Below is a listing; repeat exactly the lines from the one containing "(λ t r, ∀ l, r" to the one containing "rewrite <-app_assoc. split;", both included.

# # # #

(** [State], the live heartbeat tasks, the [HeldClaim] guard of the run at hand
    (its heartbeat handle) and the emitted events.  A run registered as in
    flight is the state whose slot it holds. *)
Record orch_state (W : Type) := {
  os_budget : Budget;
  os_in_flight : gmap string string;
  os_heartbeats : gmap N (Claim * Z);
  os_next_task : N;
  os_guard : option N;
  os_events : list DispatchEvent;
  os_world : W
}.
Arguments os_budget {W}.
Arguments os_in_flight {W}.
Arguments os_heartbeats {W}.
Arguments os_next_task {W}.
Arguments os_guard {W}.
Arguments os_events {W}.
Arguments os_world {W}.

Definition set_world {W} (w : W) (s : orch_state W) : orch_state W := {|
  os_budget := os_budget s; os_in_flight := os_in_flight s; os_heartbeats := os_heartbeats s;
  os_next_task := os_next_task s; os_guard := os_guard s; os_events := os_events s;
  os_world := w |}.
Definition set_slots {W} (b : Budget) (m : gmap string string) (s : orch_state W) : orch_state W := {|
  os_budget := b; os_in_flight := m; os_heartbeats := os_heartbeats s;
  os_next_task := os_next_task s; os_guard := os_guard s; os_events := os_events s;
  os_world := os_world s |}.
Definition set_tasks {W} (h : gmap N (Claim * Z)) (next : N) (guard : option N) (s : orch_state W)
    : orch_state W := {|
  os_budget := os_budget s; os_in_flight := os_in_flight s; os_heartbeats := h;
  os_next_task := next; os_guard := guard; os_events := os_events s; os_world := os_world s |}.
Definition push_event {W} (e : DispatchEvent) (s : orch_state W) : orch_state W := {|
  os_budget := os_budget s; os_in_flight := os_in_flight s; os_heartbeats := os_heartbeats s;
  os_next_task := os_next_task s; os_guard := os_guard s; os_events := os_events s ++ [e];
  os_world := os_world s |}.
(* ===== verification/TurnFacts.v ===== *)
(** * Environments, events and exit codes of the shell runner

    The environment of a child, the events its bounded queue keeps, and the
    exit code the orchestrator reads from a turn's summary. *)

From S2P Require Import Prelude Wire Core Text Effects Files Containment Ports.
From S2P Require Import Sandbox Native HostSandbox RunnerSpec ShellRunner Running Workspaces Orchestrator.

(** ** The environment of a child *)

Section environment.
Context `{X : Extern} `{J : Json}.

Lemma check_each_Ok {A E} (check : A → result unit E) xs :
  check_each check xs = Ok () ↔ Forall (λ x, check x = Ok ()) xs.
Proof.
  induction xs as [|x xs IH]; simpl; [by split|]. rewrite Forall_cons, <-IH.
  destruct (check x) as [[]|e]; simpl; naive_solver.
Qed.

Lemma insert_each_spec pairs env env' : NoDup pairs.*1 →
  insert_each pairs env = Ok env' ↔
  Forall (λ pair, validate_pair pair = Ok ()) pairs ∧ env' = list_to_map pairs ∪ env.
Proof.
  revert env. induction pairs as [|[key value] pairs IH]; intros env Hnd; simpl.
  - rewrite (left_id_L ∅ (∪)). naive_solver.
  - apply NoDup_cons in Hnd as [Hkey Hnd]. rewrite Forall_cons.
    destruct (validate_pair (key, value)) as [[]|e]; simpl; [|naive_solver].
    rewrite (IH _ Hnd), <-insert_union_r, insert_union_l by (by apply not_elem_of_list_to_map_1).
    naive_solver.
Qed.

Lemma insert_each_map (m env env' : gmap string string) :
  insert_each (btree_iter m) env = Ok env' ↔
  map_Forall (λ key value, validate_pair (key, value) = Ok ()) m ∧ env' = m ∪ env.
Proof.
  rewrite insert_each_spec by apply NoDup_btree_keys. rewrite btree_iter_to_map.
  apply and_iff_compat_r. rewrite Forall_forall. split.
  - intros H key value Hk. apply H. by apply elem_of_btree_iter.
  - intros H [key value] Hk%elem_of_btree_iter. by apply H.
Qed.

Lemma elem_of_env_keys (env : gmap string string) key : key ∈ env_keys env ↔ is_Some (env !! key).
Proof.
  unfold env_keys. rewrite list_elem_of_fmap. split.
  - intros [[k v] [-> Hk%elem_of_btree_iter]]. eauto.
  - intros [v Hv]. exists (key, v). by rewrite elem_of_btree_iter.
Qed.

# # # #

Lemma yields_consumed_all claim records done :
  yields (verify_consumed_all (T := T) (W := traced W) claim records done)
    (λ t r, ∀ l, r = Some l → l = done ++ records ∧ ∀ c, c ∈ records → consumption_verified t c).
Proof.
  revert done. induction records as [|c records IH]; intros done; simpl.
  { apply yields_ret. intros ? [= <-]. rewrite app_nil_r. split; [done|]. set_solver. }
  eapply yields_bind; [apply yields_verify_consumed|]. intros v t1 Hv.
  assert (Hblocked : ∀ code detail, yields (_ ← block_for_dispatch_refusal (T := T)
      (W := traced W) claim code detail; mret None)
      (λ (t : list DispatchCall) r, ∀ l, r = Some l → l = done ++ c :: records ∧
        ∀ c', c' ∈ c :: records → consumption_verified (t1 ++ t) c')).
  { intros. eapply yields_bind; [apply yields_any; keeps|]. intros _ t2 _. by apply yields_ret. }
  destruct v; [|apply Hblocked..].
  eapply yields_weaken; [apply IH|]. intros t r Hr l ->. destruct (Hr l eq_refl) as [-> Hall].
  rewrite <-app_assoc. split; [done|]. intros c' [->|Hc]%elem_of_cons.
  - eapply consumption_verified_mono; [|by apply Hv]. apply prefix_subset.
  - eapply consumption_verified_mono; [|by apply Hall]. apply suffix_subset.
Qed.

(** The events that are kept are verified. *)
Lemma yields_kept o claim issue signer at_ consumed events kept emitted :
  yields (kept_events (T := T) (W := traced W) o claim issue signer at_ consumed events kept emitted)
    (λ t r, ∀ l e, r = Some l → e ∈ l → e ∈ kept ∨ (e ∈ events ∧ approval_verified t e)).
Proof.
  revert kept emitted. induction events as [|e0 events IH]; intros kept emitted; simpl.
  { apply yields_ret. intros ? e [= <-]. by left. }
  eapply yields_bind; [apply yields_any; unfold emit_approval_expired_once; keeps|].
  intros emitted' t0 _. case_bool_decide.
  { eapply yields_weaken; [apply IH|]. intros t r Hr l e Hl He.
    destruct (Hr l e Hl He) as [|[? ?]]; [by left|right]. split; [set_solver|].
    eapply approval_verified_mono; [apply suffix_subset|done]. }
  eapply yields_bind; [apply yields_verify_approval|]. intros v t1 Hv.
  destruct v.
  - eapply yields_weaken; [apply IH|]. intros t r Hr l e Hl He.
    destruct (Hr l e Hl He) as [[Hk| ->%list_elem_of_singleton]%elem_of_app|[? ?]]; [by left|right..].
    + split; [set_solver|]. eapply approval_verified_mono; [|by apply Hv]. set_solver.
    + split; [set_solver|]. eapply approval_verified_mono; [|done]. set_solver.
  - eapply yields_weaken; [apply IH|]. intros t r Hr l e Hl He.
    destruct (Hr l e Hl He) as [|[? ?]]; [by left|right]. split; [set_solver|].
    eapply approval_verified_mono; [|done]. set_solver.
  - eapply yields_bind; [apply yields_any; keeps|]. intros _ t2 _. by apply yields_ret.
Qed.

# # # #

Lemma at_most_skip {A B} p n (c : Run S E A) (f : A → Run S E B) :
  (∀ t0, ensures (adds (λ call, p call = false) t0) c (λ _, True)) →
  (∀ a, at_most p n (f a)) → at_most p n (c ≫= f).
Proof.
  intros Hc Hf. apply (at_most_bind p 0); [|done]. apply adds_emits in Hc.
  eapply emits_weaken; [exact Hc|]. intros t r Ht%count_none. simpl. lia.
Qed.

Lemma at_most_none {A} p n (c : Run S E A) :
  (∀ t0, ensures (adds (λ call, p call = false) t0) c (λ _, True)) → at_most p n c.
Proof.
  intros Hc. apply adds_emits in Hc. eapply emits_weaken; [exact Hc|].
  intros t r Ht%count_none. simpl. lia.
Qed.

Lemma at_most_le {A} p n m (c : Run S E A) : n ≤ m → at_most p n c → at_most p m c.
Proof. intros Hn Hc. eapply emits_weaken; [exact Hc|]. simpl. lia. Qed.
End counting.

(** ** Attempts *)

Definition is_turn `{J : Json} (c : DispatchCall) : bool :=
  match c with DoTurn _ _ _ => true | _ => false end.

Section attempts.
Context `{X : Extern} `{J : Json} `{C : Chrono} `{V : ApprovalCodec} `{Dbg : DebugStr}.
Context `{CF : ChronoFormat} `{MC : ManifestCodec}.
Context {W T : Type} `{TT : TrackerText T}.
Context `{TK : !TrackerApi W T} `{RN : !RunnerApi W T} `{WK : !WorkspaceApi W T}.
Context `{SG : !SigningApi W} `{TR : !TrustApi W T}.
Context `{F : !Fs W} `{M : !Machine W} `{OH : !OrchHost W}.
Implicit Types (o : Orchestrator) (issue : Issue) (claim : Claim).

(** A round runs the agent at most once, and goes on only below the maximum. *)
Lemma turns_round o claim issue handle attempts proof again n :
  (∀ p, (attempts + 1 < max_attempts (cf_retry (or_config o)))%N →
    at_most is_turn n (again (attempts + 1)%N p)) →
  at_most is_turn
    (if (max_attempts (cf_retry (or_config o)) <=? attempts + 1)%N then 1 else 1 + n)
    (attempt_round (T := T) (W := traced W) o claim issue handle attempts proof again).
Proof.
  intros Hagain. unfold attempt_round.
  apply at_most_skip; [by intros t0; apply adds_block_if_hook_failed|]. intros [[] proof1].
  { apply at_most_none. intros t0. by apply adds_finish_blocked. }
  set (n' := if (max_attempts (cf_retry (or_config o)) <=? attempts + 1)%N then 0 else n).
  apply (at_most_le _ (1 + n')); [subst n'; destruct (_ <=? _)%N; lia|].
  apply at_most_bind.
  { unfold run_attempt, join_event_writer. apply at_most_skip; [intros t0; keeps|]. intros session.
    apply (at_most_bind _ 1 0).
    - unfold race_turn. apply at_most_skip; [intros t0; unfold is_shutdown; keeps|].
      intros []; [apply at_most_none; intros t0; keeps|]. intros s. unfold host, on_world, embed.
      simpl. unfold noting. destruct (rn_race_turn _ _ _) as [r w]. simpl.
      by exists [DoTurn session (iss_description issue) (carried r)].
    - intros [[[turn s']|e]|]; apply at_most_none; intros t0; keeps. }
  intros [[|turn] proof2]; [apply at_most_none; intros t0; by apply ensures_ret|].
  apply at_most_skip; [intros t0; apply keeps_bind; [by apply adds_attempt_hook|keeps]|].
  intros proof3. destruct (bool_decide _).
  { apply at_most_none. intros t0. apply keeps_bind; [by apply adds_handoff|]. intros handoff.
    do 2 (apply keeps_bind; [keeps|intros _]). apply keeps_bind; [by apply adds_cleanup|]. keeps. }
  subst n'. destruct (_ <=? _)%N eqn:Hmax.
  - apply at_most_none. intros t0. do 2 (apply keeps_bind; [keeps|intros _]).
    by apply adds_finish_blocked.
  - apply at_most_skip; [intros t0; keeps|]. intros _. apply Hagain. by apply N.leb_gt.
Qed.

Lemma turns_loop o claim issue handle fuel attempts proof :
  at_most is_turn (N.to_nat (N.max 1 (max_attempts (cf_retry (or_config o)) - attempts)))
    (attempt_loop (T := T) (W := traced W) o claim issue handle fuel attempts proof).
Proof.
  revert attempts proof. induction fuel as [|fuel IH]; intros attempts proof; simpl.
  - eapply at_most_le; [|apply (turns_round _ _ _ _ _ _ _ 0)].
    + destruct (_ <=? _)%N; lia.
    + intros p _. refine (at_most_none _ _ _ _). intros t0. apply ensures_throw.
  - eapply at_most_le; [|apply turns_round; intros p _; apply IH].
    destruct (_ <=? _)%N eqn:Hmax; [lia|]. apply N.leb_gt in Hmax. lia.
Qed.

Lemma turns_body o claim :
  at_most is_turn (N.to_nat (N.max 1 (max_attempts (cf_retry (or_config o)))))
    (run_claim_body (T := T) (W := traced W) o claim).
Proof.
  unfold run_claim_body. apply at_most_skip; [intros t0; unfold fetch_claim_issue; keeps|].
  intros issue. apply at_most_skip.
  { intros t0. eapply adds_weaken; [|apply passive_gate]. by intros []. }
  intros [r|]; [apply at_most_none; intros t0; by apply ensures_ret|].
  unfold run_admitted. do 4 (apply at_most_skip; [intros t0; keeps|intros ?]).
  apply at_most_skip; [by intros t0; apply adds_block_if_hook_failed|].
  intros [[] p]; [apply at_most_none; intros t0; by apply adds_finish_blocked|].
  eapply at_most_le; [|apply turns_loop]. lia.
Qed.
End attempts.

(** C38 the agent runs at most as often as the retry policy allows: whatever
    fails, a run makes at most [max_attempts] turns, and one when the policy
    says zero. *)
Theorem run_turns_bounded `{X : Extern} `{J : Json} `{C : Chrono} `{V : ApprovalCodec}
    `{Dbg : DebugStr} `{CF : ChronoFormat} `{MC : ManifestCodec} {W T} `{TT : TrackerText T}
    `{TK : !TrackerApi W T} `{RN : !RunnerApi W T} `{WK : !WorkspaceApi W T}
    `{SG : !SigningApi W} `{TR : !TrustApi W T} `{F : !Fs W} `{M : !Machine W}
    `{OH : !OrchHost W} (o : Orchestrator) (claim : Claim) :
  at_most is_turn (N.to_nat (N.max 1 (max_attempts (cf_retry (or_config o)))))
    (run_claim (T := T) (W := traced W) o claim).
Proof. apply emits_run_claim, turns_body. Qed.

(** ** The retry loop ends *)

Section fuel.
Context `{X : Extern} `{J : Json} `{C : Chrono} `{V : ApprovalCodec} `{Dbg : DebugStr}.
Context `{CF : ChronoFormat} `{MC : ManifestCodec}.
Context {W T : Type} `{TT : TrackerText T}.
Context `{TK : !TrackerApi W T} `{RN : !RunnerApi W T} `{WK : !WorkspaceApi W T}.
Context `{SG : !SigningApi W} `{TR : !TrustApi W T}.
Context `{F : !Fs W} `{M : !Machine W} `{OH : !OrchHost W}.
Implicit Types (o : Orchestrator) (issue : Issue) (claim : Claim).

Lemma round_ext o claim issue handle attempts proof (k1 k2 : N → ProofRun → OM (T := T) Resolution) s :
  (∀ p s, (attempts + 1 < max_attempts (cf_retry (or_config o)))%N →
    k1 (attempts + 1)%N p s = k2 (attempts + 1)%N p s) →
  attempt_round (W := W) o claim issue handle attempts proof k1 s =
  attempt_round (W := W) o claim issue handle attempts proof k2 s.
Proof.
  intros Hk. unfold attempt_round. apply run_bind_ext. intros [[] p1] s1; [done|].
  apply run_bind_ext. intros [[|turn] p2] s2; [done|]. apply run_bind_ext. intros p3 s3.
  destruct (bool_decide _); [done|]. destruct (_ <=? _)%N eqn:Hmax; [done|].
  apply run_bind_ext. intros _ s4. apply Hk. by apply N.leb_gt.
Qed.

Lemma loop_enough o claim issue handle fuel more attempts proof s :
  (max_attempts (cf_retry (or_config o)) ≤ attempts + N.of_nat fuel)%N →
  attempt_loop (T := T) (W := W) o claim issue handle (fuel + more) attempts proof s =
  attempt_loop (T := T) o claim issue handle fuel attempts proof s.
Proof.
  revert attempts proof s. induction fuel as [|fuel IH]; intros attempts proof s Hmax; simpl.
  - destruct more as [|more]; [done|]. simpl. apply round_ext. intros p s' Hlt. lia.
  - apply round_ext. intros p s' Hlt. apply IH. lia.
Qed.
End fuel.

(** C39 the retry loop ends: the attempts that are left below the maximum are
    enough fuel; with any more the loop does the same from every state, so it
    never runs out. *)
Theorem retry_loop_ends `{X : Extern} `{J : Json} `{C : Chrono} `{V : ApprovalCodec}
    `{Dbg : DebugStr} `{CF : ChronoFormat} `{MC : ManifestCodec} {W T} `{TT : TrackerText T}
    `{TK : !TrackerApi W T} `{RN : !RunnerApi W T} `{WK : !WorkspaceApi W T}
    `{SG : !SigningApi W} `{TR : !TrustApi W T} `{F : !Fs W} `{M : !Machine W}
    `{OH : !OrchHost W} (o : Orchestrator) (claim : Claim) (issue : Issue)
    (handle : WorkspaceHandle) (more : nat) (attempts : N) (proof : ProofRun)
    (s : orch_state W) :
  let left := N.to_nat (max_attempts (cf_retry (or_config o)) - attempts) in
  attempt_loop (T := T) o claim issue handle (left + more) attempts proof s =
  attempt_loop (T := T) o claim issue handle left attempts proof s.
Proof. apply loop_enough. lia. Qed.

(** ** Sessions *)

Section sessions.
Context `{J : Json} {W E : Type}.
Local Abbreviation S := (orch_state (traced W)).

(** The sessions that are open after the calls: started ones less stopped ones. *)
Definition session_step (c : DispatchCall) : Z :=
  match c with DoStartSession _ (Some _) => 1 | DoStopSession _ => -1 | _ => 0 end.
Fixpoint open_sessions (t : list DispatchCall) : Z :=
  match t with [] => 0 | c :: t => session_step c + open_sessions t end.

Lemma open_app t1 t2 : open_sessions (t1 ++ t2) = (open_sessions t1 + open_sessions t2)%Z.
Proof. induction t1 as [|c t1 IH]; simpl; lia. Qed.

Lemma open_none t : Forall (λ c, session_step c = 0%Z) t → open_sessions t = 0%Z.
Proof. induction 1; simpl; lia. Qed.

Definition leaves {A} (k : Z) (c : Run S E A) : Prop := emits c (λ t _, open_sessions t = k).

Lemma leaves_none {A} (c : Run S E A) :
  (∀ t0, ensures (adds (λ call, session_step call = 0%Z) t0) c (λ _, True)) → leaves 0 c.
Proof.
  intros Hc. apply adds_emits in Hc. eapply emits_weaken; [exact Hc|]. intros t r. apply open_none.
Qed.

# # # #

» Task answer
    (λ t r, ∀ l, r = Some l → l = done ++ records ∧ ∀ c, c ∈ records → consumption_verified t c).
Proof.
  revert done. induction records as [|c records IH]; intros done; simpl.
  { apply yields_ret. intros ? [= <-]. rewrite app_nil_r. split; [done|]. set_solver. }
  eapply yields_bind; [apply yields_verify_consumed|]. intros v t1 Hv.
  assert (Hblocked : ∀ code detail, yields (_ ← block_for_dispatch_refusal (T := T)
      (W := traced W) claim code detail; mret None)
      (λ (t : list DispatchCall) r, ∀ l, r = Some l → l = done ++ c :: records ∧
        ∀ c', c' ∈ c :: records → consumption_verified (t1 ++ t) c')).
  { intros. eapply yields_bind; [apply yields_any; keeps|]. intros _ t2 _. by apply yields_ret. }
  destruct v; [|apply Hblocked..].
  eapply yields_weaken; [apply IH|]. intros t r Hr l ->. destruct (Hr l eq_refl) as [-> Hall].
  rewrite <-app_assoc. split; [done|]. intros c' [->|Hc]%elem_of_cons.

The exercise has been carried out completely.